AI poses risk of surge in cheating in online MBA programmes
In 2023, when Christian Terwiesch, a Wharton School professor, asked ChatGPT to explain an industrial bottleneck concept, he gave its response an A+. “Not only is the answer correct, but it is also superbly explained,” he wrote in a paper on his experiment.
Since then, generative AI’s growth in terms of capabilities and numbers of users has left schools, particularly those offering online MBAs, worrying about the potential for a tidal wave of cheating. “The student population is faced with a choice they’ve always had,” says Megan Leroy, assistant dean at University of Florida’s Warrington College of Business. “But it’s now easier to make the wrong one.”
Daniel Pearson, director of academic environment at Warwick Business School, says that AI will not only create slide decks and analyse company reports, but it can write essays using the student’s tone of voice. “It will probably advise you that cheating is bad. But it will enable that, if that’s what you want to do.”
For business schools, this revolution in the use of technology raises many questions. What is appropriate use of AI, and what is not? How can schools detect cheating, and what should they do when they encounter it?
The biggest challenge is assessing the size of the problem. Australia’s AGSM is looking at results as one possible indicator of misconduct. “Our thinking is that if students are using AI to get better grades, we’d see grade inflation,” says Michele Roberts, head of school at the AGSM and associate dean at UNSW Business School, of which AGSM is part. “But our grades are not going up.”
Others are less confident. “This fear of assignments getting dropped into ChatGPT and coming out the other side, that’s a really tough one to measure,” says Bradley Staats, senior associate dean for strategy and academics at University of North Carolina’s Kenan-Flagler Business School.
Detecting individual incidents of cheating is even harder, particularly among online MBA students. “In a classroom, I can walk about and see what’s on your screen or that you’re not using a tablet,” says Emily DeJeu, assistant teaching professor at Carnegie Mellon’s Tepper School of Business. “In an online environment that just breaks down.”

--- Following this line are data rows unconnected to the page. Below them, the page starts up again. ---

(** C2: Everything reaches everyone.  In a fair run of a settled cluster, in which
    the network delays, reorders and repeats what is sent, an entry that an
    application has enqueued on a node is processed by that node, and every node
    to which a path of eager links leads gets to the entry's number on its
    topic: it has processed the entry, or a later one of the topic. *)
Theorem enqueued_reaches_everyone (ex : nat → net) (k : nat) (a b : string) (n : cluster_node) (e : GossipEntry)
    (Hfair : fair_run ex) (Hn : nt_nodes (ex k) !! a = Some n) (Hq : e ∈ localCh (cn_engine n))
    (Ht : Topic e = t) (Hpos : 0 < Seq e) (Hpath : rtc (link (ex k)) a b) :
  ∃ j n', (k ≤ j)%nat ∧ nt_nodes (ex j) !! b = Some n' ∧ Seq e ≤ mark n' t.
Proof.
  apply list_elem_of_lookup in Hq as [i Hi].
  destruct (queued_processed ex Hfair i k a n e Hn Hi Ht) as (j & n1 & Hj & Hn1 & Hm).
  destruct (path_catches_up ex Hfair k a b Hpath j n1 (Seq e) Hj Hn1) as (i' & n' & Hi' & Hn' & Hm'); [lia|].
  exists i', n'. split_and!; [lia|done|done].
Qed.
End Settled.

(** ** A run *)

(** Nobody among the eager peers of the node at [addr] is called [from]. *)
Definition nobody_named (st : net) (addr from : string) : bool :=
  match nt_nodes st !! addr with
  | Some n => bool_decide (from ∉ op_NodeID <$> eager_links n)
  | None => true
  end.

Definition steady_command (st : net) (c : command) : bool :=
  match c with
  | KJoin _ _ => true
  | KAct addr (AEnqueue t q p) => bool_decide (in_word 16 t ∧ in_word 64 q ∧ (length p < 1000)%nat)
  | KAct addr (ALocal _) => nobody_named st addr ""
  | KAct _ _ => false
  | KReceive addr _ _ from => nobody_named st addr from
  end.

Section Commands.
Context `{HZ : Zstd} (t : Z).

Lemma play_steady st c :
  (∀ ev, match c with KAct _ (ALocal ev') | KReceive _ _ ev' _ => ev = ev' | _ => False end → sends_succeed ev) →
  steady_command st c = true → steady t st (play_one st c).
Proof.
  intros Hev Hc. destruct c as [addr o|addr a|addr k ev from]; cbn [play_one steady_command] in *.
  - destruct (nt_nodes st !! addr) eqn:E; [apply sm_stay|]. by apply sm_join.
  - destruct (nt_nodes st !! addr) as [n|] eqn:Hn; [|unfold act_at; rewrite Hn; apply sm_stay].
    destruct a as [t' q p|ev| |ev from data|ev from r|i conns|t' q|o| |b o]; try done; apply sm_act with n; try done.
    + apply bool_decide_eq_true in Hc as (Ht & Hq & Hl). split; [done|]. unfold encodeEagerMessage, in_word.
      rewrite !length_app, !length_be_put. cbn. lia.
    + unfold nobody_named in Hc. rewrite Hn in Hc. apply bool_decide_eq_true in Hc. split; [by apply Hev|done].
  - destruct (nt_wire st !! k) as [[to [msg|]]|] eqn:Hk; [|apply sm_stay..].
    destruct (nt_nodes st !! addr) as [n|] eqn:Hn; [|apply sm_stay].
    destruct (decide (to = addr)) as [->|]; [|apply sm_stay].
    destruct (engine_calls ev (cn_table n) from (InDatagram msg)) as [|[| | |ev' from' data| | | | | |] l] eqn:E; try apply sm_stay.
    destruct (decide (from' = from)) as [->|]; [|apply sm_stay]. apply sm_act with n; [done| |].
    + exists (PDatagram msg), (InDatagram msg). split_and!; [by eapply list_elem_of_lookup_2|constructor|].
      cbn [engine_calls] in *. destruct (receiveDatagram (cn_table n) msg) as [[[] d]|]; try done.
      injection E as _ -> _. by left.
    + unfold nobody_named in Hc. rewrite Hn in Hc. apply bool_decide_eq_true in Hc. split; [by apply Hev|done].
Qed.
End Commands.

(** Three nodes in a line: the first enqueues, the last is two links away. *)
Definition to_peer (id addr : string) : Overlay :=
  mkOverlay (Overlay.withDefaults (mkOverlayConfig 0 0 0 0)) "self" [classify (mkPeer id addr 5) true] [].

Definition line_commands : list command :=
  [KJoin "a:1" (to_peer "b" "b:1"); KJoin "b:1" (to_peer "c" "c:1"); KJoin "c:1" (Overlay.New "c" (mkOverlayConfig 0 0 0 0));
   KAct "a:1" (AEnqueue 1 7 [x61]); KAct "a:1" (ALocal quiet_env);
   KReceive "b:1" 0 quiet_env "a:1"; KReceive "c:1" 1 quiet_env "b:1"].

Definition line_run (k : nat) : net := foldl (play_one (HZ := stored_zstd)) emptyNet (take k line_commands).

Lemma line_run_late k : (7 ≤ k)%nat → line_run k = line_run 7.
Proof. intros Hk. unfold line_run. by rewrite !take_ge by (cbn; lia). Qed.

(** A property of all states of the run is checked on the first eight. *)
Lemma line_run_all (Q : nat → net → Prop) :
  (∀ k, (k < 7)%nat → Q k (line_run k)) → (∀ k, (7 ≤ k)%nat → Q k (line_run 7)) → ∀ k, Q k (line_run k).
Proof.
  intros H1 H2 k. destruct (decide (k < 7)%nat); [auto|]. rewrite line_run_late by lia. apply H2. lia.
Qed.

Definition line_msg : bytes := encodeEagerMessage (mkEntry 1 7 [x61]).

Definition waiting (st : net) : list string :=
  omap (fun kn => if (length (localCh (cn_engine kn.2)) =? 0)%nat then None else Some kn.1) (map_to_list (nt_nodes st)).

Lemma waiting_spec st a n : nt_nodes st !! a = Some n → localCh (cn_engine n) ≠ [] → a ∈ waiting st.
Proof.
  intros Hn Hne. apply list_elem_of_omap. exists (a, n). rewrite elem_of_map_to_list. split; [done|]. cbn.
  by destruct (localCh (cn_engine n)).
Qed.

(** The wire, the log and the waiting nodes of each state. *)
Definition line_state (k : nat) (st : net) : Prop :=
  nt_wire st = take (k - 5 + 1) (if decide (k < 5)%nat then [] else [("b:1"%string, PDatagram line_msg); ("c:1"%string, PDatagram line_msg)]) ∧
  nt_log st = (if decide (k < 4)%nat then [] else [mkEntry 1 7 [x61]]) ∧
  waiting st = (if decide (k = 4)%nat then ["a:1"%string] else []).

Lemma line_states k : line_state k (line_run k).
Proof.
  revert k. apply line_run_all.
  - intros k Hk. do 7 (destruct k as [|k]; [vm_compute; split_and!; reflexivity|]). lia.
  - intros k Hk. unfold line_state. rewrite !decide_False by lia. rewrite take_ge by (cbn; lia).
    vm_compute. split_and!; reflexivity.
Qed.

Lemma line_steps k : steady (HZ := stored_zstd) 1 (line_run k) (line_run (S k)).
Proof.
  destruct (decide (7 ≤ k)%nat) as [Hk|Hk]; [rewrite (line_run_late k), (line_run_late (S k)) by lia; apply sm_stay|].
  destruct (line_commands !! k) as [c|] eqn:Hc; [|apply lookup_ge_None in Hc; cbn in Hc; lia].
  unfold line_run. rewrite (take_S_r _ _ _ Hc), foldl_app. cbn [foldl]. apply play_steady.
  - do 7 (destruct k as [|k]; [injection Hc as <-; intros ev ?; by subst|]). done.
  - do 7 (destruct k as [|k]; [injection Hc as <-; vm_compute; reflexivity|]). done.
Qed.

(** The node at [addr] after [k] commands. *)
Definition line_node (k : nat) (addr : string) : cluster_node :=
  default (mkCNode two_peer_engine (table []) []) (nt_nodes (line_run k) !! addr).

Lemma line_node_there k addr :
  match nt_nodes (line_run k) !! addr with Some _ => true | None => false end = true →
  nt_nodes (line_run k) !! addr = Some (line_node k addr).
Proof. unfold line_node. by destruct (nt_nodes (line_run k) !! addr). Qed.

Lemma line_handled k i to from :
  line_commands !! k = Some (KReceive to i quiet_env from) →
  nt_wire (line_run k) !! i = Some (to, PDatagram line_msg) →
  nt_nodes (line_run k) !! to = Some (line_node k to) →
  engine_calls quiet_env (cn_table (line_node k to)) from (InDatagram line_msg) =
    [AEager quiet_env from (drop 1 line_msg)] →
  handled_at (HZ := stored_zstd) line_run k to line_msg.
Proof.
  intros Hc Hw Hn He. exists quiet_env, from, (drop 1 line_msg), (line_node k to). split_and!; [done|done|].
  unfold line_run at 1. rewrite (take_S_r _ _ _ Hc), foldl_app. cbn [foldl]. fold (line_run k).
  cbn [play_one]. by rewrite Hw, Hn, decide_True, He, decide_True.
Qed.

Lemma line_fair : fair_run (HZ := stored_zstd) 1 line_run.
Proof.
  split.
  - reflexivity.
  - apply line_steps.
  - intros k e He _. destruct (line_states k) as (_ & Hl & _). rewrite Hl in He. case_decide; [by apply elem_of_nil in He|].
    apply list_elem_of_singleton in He as ->. apply Nat.leb_le. vm_compute. reflexivity.
  - intros k to msg Hw _. destruct (line_states k) as (Hl & _ & _). rewrite Hl in Hw.
    apply elem_of_take in Hw as (i & Hi & _). case_decide; [done|].
    destruct i as [|[|i]]; cbn in Hi; [..|done]; injection Hi as <- <-.
    + exists 5%nat. apply (line_handled 5 0 _ "a:1"); [reflexivity|vm_compute; reflexivity| |vm_compute; reflexivity].
      apply line_node_there. vm_compute. reflexivity.
    + exists 6%nat. apply (line_handled 6 1 _ "b:1"); [reflexivity|vm_compute; reflexivity| |vm_compute; reflexivity].
      apply line_node_there. vm_compute. reflexivity.
  - intros k a n Hn Hne. pose proof (waiting_spec _ _ _ Hn Hne) as Hw. destruct (line_states k) as (_ & _ & Hl).
    rewrite Hl in Hw. case_decide as Hk; [|by apply elem_of_nil in Hw]. subst k.
    apply list_elem_of_singleton in Hw as ->. exists 4%nat, quiet_env. split; [lia|]. reflexivity.
Qed.

Lemma enqueued_reaches_everyone_witness :
  ∃ j n', (4 ≤ j)%nat ∧ nt_nodes (line_run j) !! "c:1"%string = Some n' ∧ 7 ≤ mark n' 1.
Proof.
  refine (enqueued_reaches_everyone (HZ := stored_zstd) 1 line_run 4 "a:1" "c:1" (line_node 4 "a:1") (mkEntry 1 7 [x61])
            line_fair _ _ _ _ _).
  - apply line_node_there. vm_compute. reflexivity.
  - vm_compute. left.
  - reflexivity.
  - reflexivity.
  - eapply rtc_l with "b:1"%string; [|eapply rtc_once].
    + exists (line_node 4 "a:1"), (classify (mkPeer "b" "b:1" 5) true).
      split_and!; [apply line_node_there; vm_compute; reflexivity|vm_compute; left|reflexivity|].
      eexists. apply line_node_there. vm_compute. reflexivity.
    + exists (line_node 4 "b:1"), (classify (mkPeer "c" "c:1" 5) true).
      split_and!; [apply line_node_there; vm_compute; reflexivity|vm_compute; left|reflexivity|].
      eexists. apply line_node_there. vm_compute. reflexivity.
Defined.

Schools have been trialling machine learning tools that distinguish between written assignments generated by AI and those created by humans. These include CrossPlag, Copyleaks, Turnitin, GPTZero, and Originality.ai.
Schools have been trialling machine learning tools that distinguish between written assignments generated by AI and those created by humans © Casimiro/Alamy
However, most are seen as ineffective in the face of generative AI. “Typically, these provide some sort of score. That may be suggestive, but rarely is it conclusive,” says Staats. “It’s not just: push a button and this goes away.”
Studies have also shown that these types of tools produce inconsistencies such as false positives and struggle to keep up with rapidly evolving AI text generation models.
Moreover, it is hard to confirm misconduct beyond reasonable doubt. “AI introduces a new level of he-said-she-said,” says DeJeu, adding that the awkwardness of questioning students can make faculty hesitant to report potential breaches.
All this is prompting schools to rethink their assessments, particularly for online MBAs.
The rethink includes shifting the balance between essays and group projects, asking students to defend their written work and using oral assessments to test their critical analysis abilities.
Warwick Business School is also piloting methods for scaling up oral assessments. “While it’s a nice idea to have a viva for every student, when you’re bringing in 400 online MBAs every year, doing that for every module creates a huge workload,” says Warwick’s Pearson.
One option, he says, would be for students to submit recordings of oral assessments where they answer random sets of questions or participate in simulations, presentations or debates. “You have the same issue as any asynchronous submission — they may use AI to help them,” he says. “But we are experimenting with different approaches.”
When it comes to clarifying what constitutes cheating, schools often leave this up to faculty. At the AGSM, university guidelines set broad expectations but MBA academics design guidance for each assessment project, says Roberts. “Carnegie Mellon is very committed to faculty independence,” says DeJeu. “They tell faculty to make their expectations clear and design assessments to support that.”
Growth happens when you’re working on challenging problems — not when you’re looking for shortcuts
Michele Roberts, AGSM
However, some believe that only a change in student attitudes can deter AI-driven cheating. “We talk to MBA students about a growth mindset and that really helps,” says Roberts. “Because growth happens when you’re working on challenging problems — not when you’re looking for shortcuts.”
But if cheating has been confirmed, the next question is what to do about it. Here, solutions already exist. Most schools turn to their university’s office for academic integrity, which employs the same processes as it would for any academic misconduct — gathering and documenting evidence and imposing penalties, from failing students for an assignment to expelling them.
“If students have copied and pasted text from ChatGPT, they’re going to be dealt with as we’ve always dealt with students who’ve copied and pasted from unacknowledged sources,” says Roberts.
Nevertheless, schools are having to move fast to keep pace with the implications of AI’s widespread use.
“We can’t ignore the fact that cheating is now scalable,” Warrington College’s Leroy says. “But AI angst has caused us to re-evaluate what our responsibility to students is and to make sure we’re creating ethical future leaders.”